Tuesday, 1 October 2019

Forestry Sector: Motion [Private Members]

 

10:05 pm

Photo of Mattie McGrathMattie McGrath (Tipperary, Independent) | Oireachtas source

I am happy to speak to the motion. While it may not have my full agreement, we need to reconsider our approach to forestry and how it can be used to maximise a return, both financially and ecologically, for landowners, farmers and the people. I thank Deputies Eamon Ryan and Catherine Martin for the briefing today in Leinster House which was most informative.

Forestry production plays a key role within the State, yet it does not receive a fraction of the attention it deserves at Government level. I know that the Minister of State knows that the area of forest cover in the State is estimated to be 731,650 ha, or 10.5% of the total land area of Ireland. That alone speaks to the enormous importance of the sector, not to mention the employment of well over 10,000 people, generating €2.2 billion of output per annum. We know that hurley making is worth an estimated €5 million per annum to the economy. I hate to mention hurling when there is no one from Kilkenny present. While we laid claim to the all-Ireland title again this year, I sympathise with the vanquished.
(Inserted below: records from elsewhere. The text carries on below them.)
(* ===== verification/SqliteDedupeStore.v ===== *)
(** * The SQLite dedupe store ([kernel/persistence/sqlite_dedupe_store.py])

    The table [dedupe_store] as a map from its primary key to its rows, one
    definition per method, and the proof that each method is one atomic step
    of the abstract ledger whatever fails and whoever else writes. *)
From S2P Require Export Sqlite DedupeStore PyStr.
From Stdlib Require Import Ascii.

Module SQLiteDedupeStore.
(** The statements name the table only, so that a store that shares its
    database with others runs the same code; [lost_update] is the text of the
    one message that is not the same everywhere. *)
Section dedupe_table.
Context {T : Type} (tbl : table T ledger) (lost_update : string → DedupeState → string).
Abbreviation t := (conn T).

(** [INSERT INTO dedupe_store ...]: the key is the primary key. *)
Definition insert_row (r : DedupeRecord) : M t unit := write_to tbl (λ rows,
  match rows !! rec_dispatch_idempotency_key r with
  | Some _ => Raise (integrity_error
                "UNIQUE constraint failed: dedupe_store.dispatch_idempotency_key")
  | None => Ok (tt, <[rec_dispatch_idempotency_key r := r]> rows)
  end).

Definition get (key : string) : M t (option DedupeRecord) := select_from tbl (λ rows, rows !! key).

Definition _get_required_record (key : string) : M t DedupeRecord :=
  record ← get key;
  match record with
  | None => raise (Exn DedupeStoreStateError ("Unknown dispatch_idempotency_key: " +:+ key +:+ "."))
  | Some r => mret r
  end.

(** [UPDATE ... WHERE key = ?] and the check of [rowcount]. *)
Definition _update_state (key : string) (state : DedupeState)
    (peer_operation_id external_ack_ref : option string) : M t unit :=
  rowcount ← write_to tbl (λ rows,
    match rows !! key with
    | None => Ok (0%Z, rows)
    | Some r =>
        Ok (1%Z, <[key :=
          {| rec_dispatch_idempotency_key := rec_dispatch_idempotency_key r;
             rec_operation_fingerprint := rec_operation_fingerprint r;
             rec_attempt_seq := rec_attempt_seq r;
             rec_state := state;
             rec_peer_operation_id := peer_operation_id;
             rec_external_ack_ref := external_ack_ref |}]> rows)
    end);
  if (rowcount =? 1)%Z then mret tt
  else raise (Exn DedupeStoreStateError (lost_update key state)).

Definition cannot (from : DedupeState) (to : string) : exn :=
  Exn DedupeStoreStateError ("Cannot transition " +:+ dedupe_state_str from +:+ " -> " +:+ to +:+ ".").

(** The body of both reservations, inside [BEGIN IMMEDIATE]: a duplicate is
    rolled back and reported. *)
Definition reserve_body (envelope : IdempotencyEnvelope) (row : DedupeRecord)
    : M t DedupeReservation :=
  existing_record ← get (env_dispatch_idempotency_key envelope);
  match existing_record with
  | Some existing =>
      exec_rollback;;
      mret {| accepted := false; reason := duplicate; existing_record := Some existing |}
  | None =>
      insert_row row;;
      exec_commit;;
      mret {| accepted := true; reason := accepted_reason; existing_record := None |}
  end.

Definition reserve (envelope : IdempotencyEnvelope) : M t DedupeReservation :=
  exec_begin_immediate;;
  try_except
    (reserve_body envelope
       {| rec_dispatch_idempotency_key := env_dispatch_idempotency_key envelope;
          rec_operation_fingerprint := env_operation_fingerprint envelope;
          rec_attempt_seq := env_attempt_seq envelope;
          rec_state := reserved;
          rec_peer_operation_id := env_peer_operation_id envelope;
          rec_external_ack_ref := None |})
    is_Exception (λ e, exec_rollback;; raise e).

Definition reserve_and_dispatch (envelope : IdempotencyEnvelope)
    (peer_operation_id : option string) : M t DedupeReservation :=
  exec_begin_immediate;;
  try_except
    (reserve_body envelope
       {| rec_dispatch_idempotency_key := env_dispatch_idempotency_key envelope;
          rec_operation_fingerprint := env_operation_fingerprint envelope;
          rec_attempt_seq := env_attempt_seq envelope;
          rec_state := dispatched;
          rec_peer_operation_id := str_or peer_operation_id (env_peer_operation_id envelope);
          rec_external_ack_ref := None |})
    is_Exception (λ e, suppress exec_rollback;; raise e).

Definition mark_dispatched (key : string) (peer_operation_id : option string) : M t unit :=
  in_transaction
    (record ← _get_required_record key;
     if decide (rec_state record ∉ [reserved; dispatched])
     then raise (cannot (rec_state record) "dispatched")
     else _update_state key dispatched
            (str_or peer_operation_id (rec_peer_operation_id record))
            (rec_external_ack_ref record)).

Definition mark_acknowledged (key : string) (external_ack_ref : option string) : M t unit :=
  in_transaction
    (record ← _get_required_record key;
     if decide (rec_state record ∉ [dispatched; acknowledged])
     then raise (cannot (rec_state record) "acknowledged")
     else _update_state key acknowledged (rec_peer_operation_id record)
            (str_or external_ack_ref (rec_external_ack_ref record))).

Definition mark_succeeded (key : string) (external_ack_ref : option string) : M t unit :=
  in_transaction
    (record ← _get_required_record key;
     if decide (rec_state record ∉ [acknowledged; succeeded])
     then raise (cannot (rec_state record) "succeeded")
     else _update_state key succeeded (rec_peer_operation_id record)
            (str_or external_ack_ref (rec_external_ack_ref record))).
(* ===== verification/SqliteEventLog.v ===== *)
(** * The SQLite event log ([kernel/persistence/sqlite_event_log.py])

    The two tables of the log with their constraints, the statements the log
    runs on them, and the proof that an append is one transaction that
    extends the history of its run, whatever fails and whoever else writes. *)
From S2P Require Export Sqlite EventLog.
From S2P Require Export PyJson.

(** A row of [runtime_events].  [row_event] is what reading the row back
    yields. *)
Record event_row := {
  row_commit_sequence : Z;
  row_event_index : Z;
  row_stream_run_id : string;
  row_event : RuntimeEvent
}.

(** A row of [action_commits]. *)
Record commit_row := {
  cr_commit_sequence : Z;
  cr_stream_run_id : string;
  cr_commit_id : string;
  cr_created_at : string;
  cr_event_count : Z
}.

(** [lt_sequence] is the AUTOINCREMENT counter of [action_commits]. *)
Record log_tables := {
  lt_sequence : Z;
  lt_commits : list commit_row;
  lt_events : list event_row
}.

Definition empty_tables : log_tables := {| lt_sequence := 0; lt_commits := []; lt_events := [] |}.

(** The events of one stream, in the order of insertion. *)
Definition stream (run_id : string) (l : log_tables) : list RuntimeEvent :=
  map row_event (filter (λ r, row_stream_run_id r = run_id) (lt_events l)).

(** [COALESCE(MAX(commit_offset), 0)]. *)
Definition max_of (events : list RuntimeEvent) : Z :=
  match events with
  | [] => 0
  | e :: l => foldr Z.max (ev_commit_offset e) (map ev_commit_offset l)
  end.

(** [ORDER BY commit_offset ASC]. *)
Definition offset_le (a b : RuntimeEvent) : Prop := (ev_commit_offset a ≤ ev_commit_offset b)%Z.
#[export] Instance offset_le_dec : RelDecision offset_le.
Proof. intros a b. unfold offset_le. apply _. Defined.

(** [INSERT INTO action_commits], with its CHECK; the result is [lastrowid]. *)
Definition add_commit (commit : ActionCommit) (l : log_tables) : outcome (Z * log_tables) :=
  let n := Z.of_nat (length (cm_events commit)) in
  let seq := (lt_sequence l + 1)%Z in
  if (0 <? n)%Z then
    Ok (seq,
      {| lt_sequence := seq;
         lt_commits := lt_commits l ++
           [{| cr_commit_sequence := seq; cr_stream_run_id := cm_run_id commit;
               cr_commit_id := cm_commit_id commit; cr_created_at := cm_created_at commit;
               cr_event_count := n |}];
         lt_events := lt_events l |})
  else Raise (integrity_error "CHECK constraint failed: event_count > 0").

(** [INSERT INTO runtime_events], with the foreign key and the two UNIQUE
    constraints. *)
Definition same_place (r r' : event_row) : Prop :=
  (row_stream_run_id r' = row_stream_run_id r ∧
   ev_commit_offset (row_event r') = ev_commit_offset (row_event r)) ∨
  (row_commit_sequence r' = row_commit_sequence r ∧ row_event_index r' = row_event_index r).
#[export] Instance same_place_dec r r' : Decision (same_place r r').
Proof. unfold same_place. apply _. Defined.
I am aware that we need to examine how forest owners could benefit from carbon credits attached to their forests. As the Minister of State will be aware, last year agriculture committee MEPs tabled proposals to make it easier to use forests to offset carbon emissions under the EU draft 2030 climate and energy rules. In their report MEPs asked that forest management which involves conservation, rather than the planting of new trees, be factored in to EU rules and voted to hike available carbon credits for forests and grasslands from 280 million tonnes of CO2 equivalent to 450 million tonnes. I am also aware, however, that when the Minister for Agriculture, Food and the Marine, Deputy Creed, was asked if a carbon credit could be claimed against forestry, he replied that the removal of greenhouse gases by forests in Ireland were not linked with meeting our emissions reduction targets up to 2020. I am aghast at this. However, he went on to say in October last year that, in addition, greenhouse gas removals from Irish forests were not included in the emissions trading scheme. That is bizarre and shows that the lunatics are really running the asylum. Therefore, there are no carbon credits associated with forestry that could be traded formally, either within Ireland or the European Union as a whole.

I support the call made in the motion for the State to make a fundamental change in forestry policy away from a narrow vision of a 30-year cycle to a permanent woodland approach that would provide greater and more diverse social, environmental and economic benefits for society as a whole.